REQUIREMENT:
Check each line below for the word "absent". Then give only how many lines have it.

DATA TO USE:
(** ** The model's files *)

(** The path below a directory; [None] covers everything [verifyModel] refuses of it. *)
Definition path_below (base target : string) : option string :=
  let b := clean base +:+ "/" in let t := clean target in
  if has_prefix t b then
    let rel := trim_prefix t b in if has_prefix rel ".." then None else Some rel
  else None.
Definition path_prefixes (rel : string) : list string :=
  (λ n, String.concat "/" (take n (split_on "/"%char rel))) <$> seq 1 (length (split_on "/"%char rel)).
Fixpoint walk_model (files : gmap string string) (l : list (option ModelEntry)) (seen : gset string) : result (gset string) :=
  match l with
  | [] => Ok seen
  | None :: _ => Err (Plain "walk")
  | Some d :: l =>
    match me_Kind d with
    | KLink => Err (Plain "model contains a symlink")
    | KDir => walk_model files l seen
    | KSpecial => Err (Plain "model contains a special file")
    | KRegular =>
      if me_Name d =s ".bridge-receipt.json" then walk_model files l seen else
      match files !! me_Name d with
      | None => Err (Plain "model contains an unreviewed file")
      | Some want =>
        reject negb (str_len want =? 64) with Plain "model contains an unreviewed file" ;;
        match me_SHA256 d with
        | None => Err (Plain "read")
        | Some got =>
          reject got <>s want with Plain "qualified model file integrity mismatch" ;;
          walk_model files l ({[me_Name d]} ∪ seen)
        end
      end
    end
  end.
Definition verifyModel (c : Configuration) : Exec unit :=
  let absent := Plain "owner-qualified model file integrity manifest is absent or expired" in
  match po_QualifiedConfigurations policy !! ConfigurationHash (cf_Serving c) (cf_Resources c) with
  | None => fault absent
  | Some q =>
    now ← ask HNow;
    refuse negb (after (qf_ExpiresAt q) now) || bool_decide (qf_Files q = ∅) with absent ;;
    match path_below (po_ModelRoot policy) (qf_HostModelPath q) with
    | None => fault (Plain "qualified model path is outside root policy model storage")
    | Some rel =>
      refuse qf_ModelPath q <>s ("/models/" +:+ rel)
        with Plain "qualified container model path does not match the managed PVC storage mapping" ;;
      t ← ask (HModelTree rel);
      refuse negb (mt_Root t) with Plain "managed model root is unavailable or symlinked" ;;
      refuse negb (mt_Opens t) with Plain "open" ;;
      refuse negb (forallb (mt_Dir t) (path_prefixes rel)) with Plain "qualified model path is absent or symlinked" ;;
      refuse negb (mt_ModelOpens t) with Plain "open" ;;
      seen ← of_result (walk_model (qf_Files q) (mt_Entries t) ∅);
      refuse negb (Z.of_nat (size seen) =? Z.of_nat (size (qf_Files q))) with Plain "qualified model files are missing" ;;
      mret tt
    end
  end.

ANSWER SECTION:
4